Continuous monitoring of residual chlorine concentrations in response to controlled microbial intrusions in a laboratory-scale distribution system

The objective of this work was to evaluate the efficacy of deploying free chlorine sensors as surrogate monitors for bacterial contamination events in drinking water distribution systems. An on-line sensor integral with a laboratory-scale distribution system (LDS) was shown to respond rapidly to changes in residual free chlorine concentrations induced by injected loads of Escherichia coli suspended in a chlorine demand free buffer. The magnitude of the residual response was proportional to the injected cell concentration, the background free chlorine concentration in the LDS, and the contact time between the chlorine residual and the injected suspension, consistent with previous results in batch reactors. The magnitude of the residual response was predicted when kinetic models developed from reaction kinetics between free chlorine and E. coli determined in batch systems were evaluated at contact times determined from LDS hydraulics. This result highlights the suitability of using batch kinetics when modeling contaminant-induced chlorine decay in the distribution system. Modeling the propagation of chlorine demand signals generated by specific pathogens could aid in the assessment of distribution system vulnerability.     

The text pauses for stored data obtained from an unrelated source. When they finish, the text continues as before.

(* ===== verification/PmmProps.v ===== *)
(** * Properties of the physical memory manager *)
From Stdlib Require Import ZArith Lia Sorted.
From stdpp Require Import base numbers list.
From S2P Require Import Prelude PhysBitmap KrtlMem BootstrapArena MemoryMap Physmemmgmt PmmSparse PmmDense PmmOps.
Open Scope Z_scope.

(** ** A checker for concrete states *)

Definition pmm_wfb (s : Pmm) : bool :=
  (0 <=? NrPages s) && (NrPages s + 7 <? 2 ^ 32) && (BitmapSize s =? (NrPages s + 7) / 8) &&
  (Z.of_nat (length (pPrimaryBitmap s)) =? BitmapSize s) &&
  (Z.of_nat (length (pAdvisoryBitmap s)) =? BitmapSize s) &&
  forallb (fun b => (0 <=? b) && (b <? 256)) (pPrimaryBitmap s) &&
  forallb (fun b => (0 <=? b) && (b <? 256)) (pAdvisoryBitmap s) &&
  forallb (fun p => implb (NrPages s <=? p) (bit_at (pPrimaryBitmap s) p)) (seqZ 0 (8 * BitmapSize s)) &&
  forallb (fun p => implb (bit_at (pAdvisoryBitmap s) p) (bit_at (pPrimaryBitmap s) p)) (seqZ 0 (NrPages s)) &&
  (0 <=? AcquireHint s) && (AcquireHint s <? 2 ^ 32) && (InitStage s <? PMM_INIT_STAGE_BOOKKEEPING).

Lemma forallb_bytes bm : forallb (fun b => (0 <=? b) && (b <? 256)) bm = true -> bytes_ok bm.
Proof.
  intros H. apply Forall_forall. intros b Hb. rewrite forallb_forall in H.
  specialize (H b ltac:(by apply list_elem_of_In)). lia.
Qed.

Lemma forallb_seqZ f n p : forallb f (seqZ 0 n) = true -> 0 <= p < n -> f p = true.
Proof.
  intros H Hp. rewrite forallb_forall in H. apply H. apply list_elem_of_In, elem_of_seqZ. lia.
Qed.
(* ===== verification/HeapSpec.v ===== *)
(** * The heap as a list of blocks: invariant and refinement

    [heap_rep h bs] relates the pointer structure of Heap.v to a list of
    contiguous blocks that tile the heap's range. *)
From Stdlib Require Import ZArith Lia.
From stdpp Require Import base numbers list gmap.
From S2P Require Import Prelude KrtlMem Pte Heap.
Open Scope Z_scope.

(** ** Abstract blocks *)

(** [b_use] is the payload pointer and size of an allocated block. *)
Record block := mkBlk { b_addr : Z; b_size : Z; b_use : option (Z * Z) }.

Definition b_free (b : block) : bool := match b_use b with None => true | Some _ => false end.
Definition b_end (b : block) : Z := b_addr b + SIZEOF_HEADER + b_size b.

(** The blocks tile [[a, nd)]. *)
Fixpoint laid (a nd : Z) (bs : list block) : Prop :=
  match bs with
  | [] => a = nd
  | b :: bs' => b_addr b = a /\ HEAP_MIN_PAYLOAD_SIZE <= b_size b /\ laid (b_end b) nd bs'
  end.

Definition hd_addr (bs : list block) (nxt : Z) : Z := match bs with [] => nxt | b :: _ => b_addr b end.
Definition last_addr (bs : list block) (prev : Z) : Z := match last bs with Some b => b_addr b | None => prev end.

(** The headers of [bs] form a doubly linked chain between [prev] and [nxt]. *)
Fixpoint chain (m : gmap Z HeapHeader) (prev : Z) (bs : list block) (nxt : Z) : Prop :=
  match bs with
  | [] => True
  | b :: bs' =>
      m !! b_addr b = Some (mkHdr prev (hd_addr bs' nxt) (b_size b) (b_free b)) /\
      chain m (b_addr b) bs' nxt
  end.

(** Payload and distance word of an allocated block. *)
Definition use_ok (w : gmap Z Z) (b : block) : Prop :=
  match b_use b with
  | None => True
  | Some (p, n) =>
      b_addr b + SIZEOF_HEADER + SIZEOF_OFFSET <= p /\ 0 < n /\ p + n <= b_end b /\
      p - b_addr b <= MAX_offset_to_meta /\ w !! (p - SIZEOF_OFFSET) = Some (p - b_addr b)
  end.

Record heap_rep (h : Heap) (bs : list block) : Prop := {
  hr_root : RootHeader h = VaddrHeapSt h;
  hr_range : 0 < VaddrHeapSt h /\ VaddrHeapNd h < 2 ^ 64;
  hr_laid : laid (VaddrHeapSt h) (VaddrHeapNd h) bs;
  hr_nonempty : bs <> [];
  hr_chain : chain (hdrs h) 0 bs 0;
  hr_words : Forall (use_ok (words h)) bs
}.

(** Arithmetic about block bounds, with the sizes unfolded. *)
Ltac heap_lia :=
  cbv beta delta [b_end SIZEOF_HEADER SIZEOF_OFFSET HEAP_MIN_PAYLOAD_SIZE MAX_offset_to_meta] in *;
  cbn [b_addr b_size b_use] in *; lia.

(** ** Layout lemmas *)

Lemma laid_app a nd l r : laid a nd (l ++ r) <-> exists mid, laid a mid l /\ laid mid nd r.
Proof.
  revert a. induction l as [|b l IH]; intros a; simpl.
  - split; [by intros H; exists a|by intros (? & -> & ?)].
  - rewrite IH. split; [intros (? & ? & mid & ? & ?)|intros (mid & (? & ? & ?) & ?)]; naive_solver.
Qed.

Lemma laid_range a nd bs : laid a nd bs -> a <= nd /\ Forall (fun b => a <= b_addr b /\ b_end b <= nd /\ HEAP_MIN_PAYLOAD_SIZE <= b_size b) bs.
Proof.
  revert a. induction bs as [|b bs IH]; intros a; simpl; [intros ->; split; [lia|constructor]|].
  intros (E & Hs & Hl). apply IH in Hl as [H1 H2].
  unfold b_end, SIZEOF_HEADER, HEAP_MIN_PAYLOAD_SIZE in *. split; [lia|]. constructor; [lia|].
  eapply Forall_impl; [exact H2|]. intros x. simpl. lia.
Qed.
(* ===== verification/VmrSpec.v ===== *)
(** * Address spaces as sorted region lists; the region node allocator's root page *)
From Stdlib Require Import ZArith Lia String Sorted.
From stdpp Require Import base numbers list gmap.
From S2P Require Import Prelude PhysBitmap KrtlMem BootstrapArena MemoryMap Physmemmgmt Pte Vmr.
Open Scope Z_scope.
#[local] Arguments Z.testbit _ _ : simpl never.

(** ** The node allocator *)

(** [live] are node pointers in the root page at [p0]. *)
Record rna_rep (v : Vmm) (p0 : Z) (live : list Z) : Prop := {
  ra_ptr : forall k, 0 <= k < 64 -> RnaGetSlotVptr v (g_RnaRootPageID v) k = p0 + 64 * k;
  ra_range : 0 < p0 /\ p0 + 4096 < 2 ^ 64;
  ra_slot : exists m, slots v !! p0 = Some m /\ This m = g_RnaRootPageID v /\
    0 <= Bitmap m < 2 ^ 64 /\ Z.testbit (Bitmap m) 0 = true /\
    (forall k, 31 <= k < 64 -> Z.testbit (Bitmap m) k = Z.testbit (Bitmap m) 31) /\
    Forall (fun p => exists k, 1 <= k <= 31 /\ p = p0 + 64 * k /\ Z.testbit (Bitmap m) k = true) live;
  ra_nodup : NoDup live
}.

(** The root page's bitmap word. *)
Definition root_bitmap (v : Vmm) (p0 : Z) : Z :=
  match slots v !! p0 with Some m => Bitmap m | None => 0 end.

Lemma ctz_from_spec fuel x : forall i,
  0 <= i -> (exists j, i <= j < i + Z.of_nat fuel /\ Z.testbit x j = true) ->
  let r := ctz_from fuel x i in
  i <= r < i + Z.of_nat fuel /\ Z.testbit x r = true /\ forall j, i <= j < r -> Z.testbit x j = false.
Proof.
  induction fuel as [|fuel IH]; intros i Hi (j & Hj & Hb); [lia|]. cbn [ctz_from].
  destruct (Z.testbit x i) eqn:E; [split_and!; done || lia|].
  destruct (IH (i + 1)) as (H1 & H2 & H3); [lia| |].
  { exists j. split; [|done]. destruct (decide (j = i)); [congruence|lia]. }
  split_and!; [lia|lia|done|]. intros q Hq. destruct (decide (q = i)) as [->|]; [done|apply H3; lia].
Qed.

(** The lowest clear slot of a bitmap that is not full. *)
Lemma free_slot_spec b :
  0 <= b < 2 ^ 64 -> b <> QWORD_MAX -> Z.testbit b 0 = true ->
  (forall k, 31 <= k < 64 -> Z.testbit b k = Z.testbit b 31) ->
  let k := ctzl (u64 (Z.lnot b)) in 1 <= k <= 31 /\ Z.testbit b k = false.
Proof.
  intros Hb Hne H0 H31 k.
  assert (exists j, 0 <= j < 32 /\ Z.testbit b j = false) as (j & Hj & Hbj).
  { destruct (decide (Exists (fun j => Z.testbit b (Z.of_nat j) = false) (seq 0 32))) as [H|H].
    - apply Exists_exists in H as (j & Hj & Hbj). apply elem_of_seq in Hj. exists (Z.of_nat j). split; [lia|done].
    - exfalso. apply Hne. apply (bits_inj_below 64); [done|unfold QWORD_MAX; lia|].
      intros i Hi. change QWORD_MAX with (Z.ones 64). rewrite Z.ones_spec_low by lia.
      apply not_Exists_Forall in H; [|typeclasses eauto]. rewrite Forall_forall in H.
      assert (forall i, 0 <= i < 32 -> Z.testbit b i = true) as Hlow.
      { intros i' Hi'. specialize (H (Z.to_nat i')). unfold compose in H. rewrite Z2Nat.id in H by lia.
        apply not_false_is_true, H, elem_of_seq. lia. }
      destruct (decide (i < 32)); [apply Hlow; lia|]. rewrite H31 by lia. apply Hlow. lia. }
  assert (forall i, 0 <= i < 64 -> Z.testbit (u64 (Z.lnot b)) i = negb (Z.testbit b i)) as Hnot.
  { intros i Hi. rewrite testbit_u64, Z.lnot_spec by lia. by destruct (Z.ltb_spec i 64); [|lia]. }
  destruct (ctz_from_spec 63 (u64 (Z.lnot b)) 0) as (K1 & K2 & K3); [lia| |].
  { exists j. split; [lia|]. by rewrite Hnot, Hbj by lia. }
  fold (ctzl (u64 (Z.lnot b))) in K1, K2, K3. fold k in K1, K2, K3.
  rewrite Hnot in K2 by lia. apply negb_true_iff in K2. split; [|done]. split.
  - destruct (decide (k = 0)) as [E|]; [|lia]. rewrite E in K2. congruence.
  - destruct (decide (k <= j)); [lia|]. specialize (K3 j ltac:(lia)). rewrite Hnot, Hbj in K3 by lia. done.
Qed.

(** Setting the chosen slot in the bitmap, with the sign extension of bit 31. *)
Lemma testbit_int_bit k i :
  0 <= k <= 31 -> 0 <= i < 64 -> Z.testbit (int_bit k) i = (i =? k) || ((k =? 31) && (31 <=? i)).
Proof.
  intros Hk Hi. destruct (decide (k = 31)) as [->|Hne].
  - assert (int_bit 31 = Z.shiftl (Z.land (-1) (Z.ones 33)) 31) as -> by reflexivity.
    rewrite testbit_field by lia.
    destruct (Z.leb_spec 31 i), (Z.eqb_spec i 31), (Z.ltb_spec i (31 + 33)); try lia;
      rewrite ?Z.bits_m1 by lia; done.
  - unfold int_bit. rewrite (proj2 (Z.ltb_lt k 31)), testbit_one_shiftl by lia.
    rewrite (proj2 (Z.eqb_neq k 31)) by done. by rewrite orb_false_r.
Qed.

Lemma int_bit_range k : 0 <= k <= 31 -> 0 <= int_bit k < 2 ^ 64.
Proof.
  intros Hk. unfold int_bit. destruct (Z.ltb_spec k 31).
  - rewrite Z.shiftl_1_l. split; [apply Z.pow_nonneg; lia|apply Z.pow_lt_mono_r; lia].
  - destruct (k =? 31); [apply u64_range|lia].
Qed.

(** The bitmap with its lowest clear slot set. *)
Definition next_bitmap (b : Z) : Z := Z.lor b (int_bit (ctzl (u64 (Z.lnot b)))).

(** RnaAcquireNode while the root page has a clear slot: it returns the node of
    the lowest clear slot, zeroed, and marks that slot. *)
Lemma rna_acquire_spec v p0 live fuel :
  rna_rep v p0 live -> root_bitmap v p0 <> QWORD_MAX -> (0 < fuel)%nat ->
  exists v' p, RnaAcquireNode fuel v = Done (v', p) /\ 0 < p /\ p ∉ live /\ rna_rep v' p0 (p :: live) /\
    v' = with_nodes (with_slots v (slots v')) (<[p := vmr_zero]> (nodes v)) /\ root_bitmap v' p0 = next_bitmap (root_bitmap v p0).
Proof.
  intros [R1 R2 (m & Hm & HT & Hb & H0 & H31 & Hl) Hnd] Hfull Hf.
  assert (root_bitmap v p0 = Bitmap m) as Erb by (unfold root_bitmap; by rewrite Hm). rewrite Erb in *.
  destruct (free_slot_spec (Bitmap m) Hb Hfull H0 H31) as [Hk Hkb].
  remember (ctzl (u64 (Z.lnot (Bitmap m)))) as k eqn:Ek.
  assert (RnaGetMetaSlotVptr v (g_RnaRootPageID v) = p0) as Ep.
  { unfold RnaGetMetaSlotVptr. rewrite R1; lia. }
  unfold RnaAcquireNode. rewrite Ep. destruct fuel as [|fuel]; [lia|]. cbn [rna_choose].
  unfold rd_slot. rewrite Hm. cbn [checked]. rewrite bind_Done.
  destruct (Z.eqb_spec (Bitmap m) QWORD_MAX); [done|]. cbn [negb]. rewrite bind_Done.
  destruct (Z.eqb_spec p0 0); [lia|]. rewrite Hm. cbn [checked]. rewrite bind_Done, <- Ek.
  set (m' := mkSlot _ _ _ _ _). set (v1 := wr_slot v p0 m').
  assert (RnaGetSlotVptr v1 (This m) k = p0 + 64 * k) as ->.
  { rewrite HT. change (RnaGetSlotVptr v1) with (RnaGetSlotVptr v). apply R1. lia. }
  unfold wr_node. destruct (Z.eqb_spec (p0 + 64 * k) 0); [lia|]. rewrite bind_Done.
  eexists _, (p0 + 64 * k). split; [done|].
  assert (forall p, p ∈ live -> exists j, 1 <= j <= 31 /\ p = p0 + 64 * j /\ Z.testbit (Bitmap m) j = true) as Hl'
    by (by rewrite Forall_forall in Hl).
  assert (forall i, 0 <= i < 64 -> Z.testbit (Bitmap m') i =
            Z.testbit (Bitmap m) i || (i =? k) || ((k =? 31) && (31 <=? i))) as Hbits.
  { intros i Hi. cbn [m' Bitmap]. by rewrite Z.lor_spec, testbit_int_bit, orb_assoc by lia. }
  split_and!; [lia| | |done|].
  - intros (j & Hj & Ej & Hjb)%Hl'. assert (j = k) by lia. congruence.
  - split; cbn [with_nodes wr_slot with_slots slots g_RnaRootPageID v1]; try done.
    + exists m'. split; [apply lookup_insert_eq|]. split; [done|]. split_and!.
      * apply Z.lor_nonneg. split; [lia|]. apply int_bit_range. lia.
      * apply nonneg_bits_bound; [lia|apply Z.lor_nonneg; split; [lia|apply int_bit_range; lia]|].
        intros i Hi. cbn [m' Bitmap]. rewrite Z.lor_spec, (testbit_above _ 64), (testbit_above (int_bit k) 64);
          [done|apply int_bit_range; lia|lia|lia|lia].
      * by rewrite Hbits, H0 by lia.
      * intros i Hi. rewrite !Hbits, (H31 i) by lia.
        destruct (Z.eqb_spec k 31), (Z.eqb_spec i k), (Z.eqb_spec 31 k), (Z.leb_spec 31 i); try lia; simpl;
          rewrite ?orb_true_r, ?orb_false_r; done.
      * constructor.
        { exists k. split_and!; [lia|lia|done|]. rewrite Hbits, Z.eqb_refl by lia. by rewrite orb_true_r. }
        { apply Forall_forall. intros p (j & Hj & Ej & Hjb)%Hl'. exists j. split_and!; [lia|lia|done|].
          by rewrite Hbits, Hjb by lia. }
    + constructor; [|done]. intros (j & Hj & Ej & Hjb)%Hl'. assert (j = k) by lia. congruence.
  - unfold root_bitmap, v1. cbn [slots with_nodes wr_slot with_slots]. rewrite lookup_insert_eq. unfold next_bitmap. by rewrite <- Ek.
Qed.
Lemma set_leaf_wf t0 pi0 i0 e :
  ow !! t0 = Some pi0 -> length pi0 = 3%nat -> 0 <= i0 < 512 -> pt_wf (<[t0 + 8 * i0 := e]> m) vb R ow.
Proof using Hwf.
  intros H0 Hl Hi0.
  assert (forall t pi i, ow !! t = Some pi -> 0 <= i < 512 -> (length pi < 3)%nat ->
            <[t0 + 8 * i0 := e]> m !! (t + 8 * i) = m !! (t + 8 * i)) as Hsame.
  { intros t pi i Ht Hi Hd. apply lookup_insert_ne. intros E.
    destruct (word_inj t0 i0 t i) as [-> _]; [by apply (pt_shape _ _ _ _ Hwf t0 pi0)|by apply (pt_shape _ _ _ _ Hwf t pi)|done|done|done|].
    rewrite H0 in Ht. simplify_eq. lia. }
  destruct Hwf as [W1 W2 W3 W4 W5]. split; [done|done| | |].
  - intros t pi i Ht Hi. destruct (decide (t0 + 8 * i0 = t + 8 * i)) as [->|Hne]; [rewrite lookup_insert_eq; eauto|].
    rewrite lookup_insert_ne by done. by eapply W3.
  - intros t pi i e' Ht Hi He Hp Hf. assert (length pi < 3)%nat.
    { destruct (W2 t pi Ht) as [_ Hle]. destruct (decide (length pi = 3%nat)) as [E|]; [by rewrite E in Hf|lia]. }
    rewrite (Hsame t pi i) in He by done. by eapply W4.
  - intros t pi i Ht. destruct (W5 t pi i Ht) as (t1 & e1 & H1 & Hi & He & Hp & Hf & Hc). exists t1, e1.
    assert (length pi < 3)%nat by (destruct (W2 _ _ Ht) as [_ Hle]; rewrite length_app in Hle; simpl in Hle; lia).
    by rewrite (Hsame t1 pi i).
Qed.

Lemma set_leaf_walk t0 pi0 i0 e idxs :
  ow !! t0 = Some pi0 -> length pi0 = 3%nat -> 0 <= i0 < 512 -> indices_ok idxs -> length idxs = 4%nat ->
  Z.testbit e 0 = true ->
  walk (<[t0 + 8 * i0 := e]> m) vb 0 R idxs =
    if decide (idxs = pi0 ++ [i0]) then Some (e, []) else walk m vb 0 R idxs.
Proof using Hwf.
  intros H0 Hl Hi0 Hok Hli Hp. destruct (decide (idxs = pi0 ++ [i0])) as [->|Hne].
  - pose proof (set_leaf_wf t0 pi0 i0 e H0 Hl Hi0) as Hwf'. clear -Hwf' H0 Hl Hp.
    rewrite (walk_to _ vb R ow Hwf' pi0 t0 [i0] H0).
    cbn [walk]. rewrite lookup_insert_eq, Hp, Hl. done.
  - apply (walk_frame m vb R ow Hwf _ t0 pi0 i0) with (pi := []); [done|done| |by apply (pt_root _ _ _ _ Hwf)|done|].
    + intros t pi i Ht Hi Hd. apply lookup_insert_ne. intros E. apply Hd.
      destruct (word_inj t0 i0 t i) as [-> ->]; [by apply (pt_shape _ _ _ _ Hwf t0 pi0)|by apply (pt_shape _ _ _ _ Hwf t pi)|done..].
    + intros rest. cbn [app]. intros ->. apply Hne. rewrite length_app in Hli. cbn [length] in Hli.
      destruct rest; [done|simpl in Hli; lia].
Qed.
End SetLeaf.

(** ** Linking a zeroed table *)

Lemma zero_page_spec m V :
  (forall i, 0 <= i < 512 -> zero_page m V !! (V + 8 * i) = Some 0) /\
  (forall a, (forall i, 0 <= i < 512 -> a <> V + 8 * i) -> zero_page m V !! a = m !! a).
Proof.
  unfold zero_page.
  assert (forall l, (forall i, i ∈ l -> foldr (fun i m => <[V + 8 * i := 0]> m) m l !! (V + 8 * i) = Some 0) /\
    (forall a, (forall i, i ∈ l -> a <> V + 8 * i) -> foldr (fun i m => <[V + 8 * i := 0]> m) m l !! a = m !! a)) as H.
  { induction l as [|x l [IH1 IH2]]; split; [set_solver|done| |].
    - intros i Hi. cbn [foldr]. destruct (decide (x = i)) as [->|Hne]; [apply lookup_insert_eq|].
      rewrite lookup_insert_ne by lia. apply IH1. set_solver.
    - intros a Ha. cbn [foldr]. rewrite lookup_insert_ne by (intros <-; apply (Ha x); set_solver).
      apply IH2. set_solver. }
  destruct (H (seqZ 0 512)) as [H1 H2]. split.
  - intros i Hi. apply H1, elem_of_seqZ. lia.
  - intros a Ha. apply H2. intros i Hi%elem_of_seqZ. apply Ha. lia.
Qed.

Section Link.
Context (m : gmap Z Z) (vb R : Z) (ow : gmap Z (list Z)) (Hwf : pt_wf m vb R ow).
Context (t0 : Z) (pi0 : list Z) (i0 e tn : Z).
Context (H0 : ow !! t0 = Some pi0) (Hl : (length pi0 < 3)%nat) (Hi0 : 0 <= i0 < 512).
Context (Hold : forall e', m !! (t0 + 8 * i0) = Some e' -> Z.testbit e' 0 = false).
Context (Hnew : ow !! tn = None) (Halign : tn mod 4096 = 0).
Context (Hp : Z.testbit e 0 = true) (Hf : follows (length pi0) e = true) (Hc : u64 (vb + entry_frame e) = tn).

Definition linked : gmap Z Z := zero_page (<[t0 + 8 * i0 := e]> m) tn.
Definition linked_owner : gmap Z (list Z) := <[tn := pi0 ++ [i0]]> ow.

Lemma linked_old t pi i :
  ow !! t = Some pi -> 0 <= i < 512 -> (t, i) <> (t0, i0) -> linked !! (t + 8 * i) = m !! (t + 8 * i).
Proof using All.
  intros Ht Hi Hd. unfold linked. destruct (zero_page_spec (<[t0 + 8 * i0 := e]> m) tn) as [_ ->].
  - apply lookup_insert_ne. intros E. apply Hd.
    destruct (word_inj t0 i0 t i) as [-> ->]; [by apply (pt_shape _ _ _ _ Hwf t0 pi0)|by apply (pt_shape _ _ _ _ Hwf t pi)|done..].
  - intros j Hj E. destruct (word_inj t i tn j) as [-> _]; [by apply (pt_shape _ _ _ _ Hwf t pi)|done..|congruence].
Qed.

Lemma linked_entry : linked !! (t0 + 8 * i0) = Some e.
Proof using All.
  unfold linked. destruct (zero_page_spec (<[t0 + 8 * i0 := e]> m) tn) as [_ ->]; [apply lookup_insert_eq|].
  intros j Hj E. destruct (word_inj t0 i0 tn j) as [-> _]; [by apply (pt_shape _ _ _ _ Hwf t0 pi0)|done..|congruence].
Qed.

Lemma linked_new i : 0 <= i < 512 -> linked !! (tn + 8 * i) = Some 0.
Proof. intros Hi. by apply zero_page_spec. Qed.

(** No table has the new path yet. *)
Lemma path_free t : ow !! t = Some (pi0 ++ [i0]) -> False.
Proof using All.
  intros Ht. destruct (pt_parent _ _ _ _ Hwf t pi0 i0 Ht) as (t1 & e1 & H1 & _ & He1 & Hp1 & _).
  assert (t1 = t0) as ->; [|by rewrite (Hold e1) in Hp1].
  clear -Hwf H0 H1. revert t0 t1 H0 H1. induction pi0 as [|i pi IH] using rev_ind; intros t0 t1 H0 H1.
  - apply (pt_root _ _ _ _ Hwf) in H0, H1. congruence.
  - destruct (pt_parent _ _ _ _ Hwf t0 pi i H0) as (a & ea & Ha & _ & Ea & _ & _ & <-).
    destruct (pt_parent _ _ _ _ Hwf t1 pi i H1) as (b & eb & Hb & _ & Eb & _ & _ & <-).
    assert (a = b) as -> by eauto. congruence.
Qed.
(** ** Divergences *)

(** A 2 MiB region: the mode is chosen with KR_PAGE_SIZE (bit 12) instead of
    VMR_FLAG_PAGE_SIZE, so only the first 4 KiB of every 2 MiB are mapped. *)
Definition large_paging : Paging :=
  with_vmm sample_paging (with_nodes (pgVmm sample_paging)
    {[ sample_n1 := mkVmr 1 0 0 "d" 0xFFFFFF8000200000 0xFFFFFF8000400000 (128 + 32 + 16 + 4) ]}).
Definition large_mapped : Paging :=
  match VmMapStatic 4 large_paging (sample_n1) 0x40000000 with Done (s, _) => s | _ => large_paging end.

Example large_region_hole :
  outcome_map snd (VmMapStatic 4 large_paging (sample_n1) 0x40000000) = Done true /\
  fst <$> translate large_mapped (sample_base + 0x2000) 0xFFFFFF8000200010 = Some 0x40000010 /\
  translate large_mapped (sample_base + 0x2000) 0xFFFFFF8000201000 = None.
Proof. vm_compute. done. Qed.

(** Caching protocol 3 has no entry: the failure word is written as the entry
    of the page and the mapping reports success. *)
Definition protocol_paging : Paging :=
  with_vmm sample_paging (with_nodes (pgVmm sample_paging)
    {[ sample_n1 := mkVmr 1 0 0 "d" 0xFFFFFF8000200000 0xFFFFFF8000201000 (128 + 32 + 16 + 3) ]}).

Example reserved_protocol_maps :
  outcome_map snd (VmMapStatic 4 protocol_paging (sample_n1) 0x40000000) = Done true /\
  snd <$> translate (match VmMapStatic 4 protocol_paging (sample_n1) 0x40000000 with Done (s, _) => s | _ => sample_paging end)
    (sample_base + 0x2000) 0xFFFFFF8000200000 = Some QWORD_MAX.
Proof. vm_compute. done. Qed.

Comparison of disinfection byproduct formation from chlorine and alternative disinfectants

Seven diverse natural waters were collected and treated in the laboratory under five oxidation scenarios (chlorine, chloramine, both with and without preozonation, and chlorine dioxide). The impact of these disinfectants on the formation of disinfection byproducts was investigated. Results showed that preozonation decreased the formation of trihalomethanes (THMs), haloacetic acids (HAAs) and total organic halogen (TOX) for most waters during postchlorination. A net increase in THMs, HAAs and TOX was observed for a water of low humic content. Either decreases or increases were observed in dihaloacetic acids and unknown TOX (UTOX) as a result of preozonation when used with chloramination. Chloramines and chlorine dioxide produced a higher percentage of UTOX than free chlorine. They also formed more iodoform and total organic iodine (TOI) than free chlorine in the presence of iodide. Free chlorine produced a much higher level of total organic chlorine (TOCl) and bromine (TOBr) than chloramines and chlorine dioxide in the presence of bromide.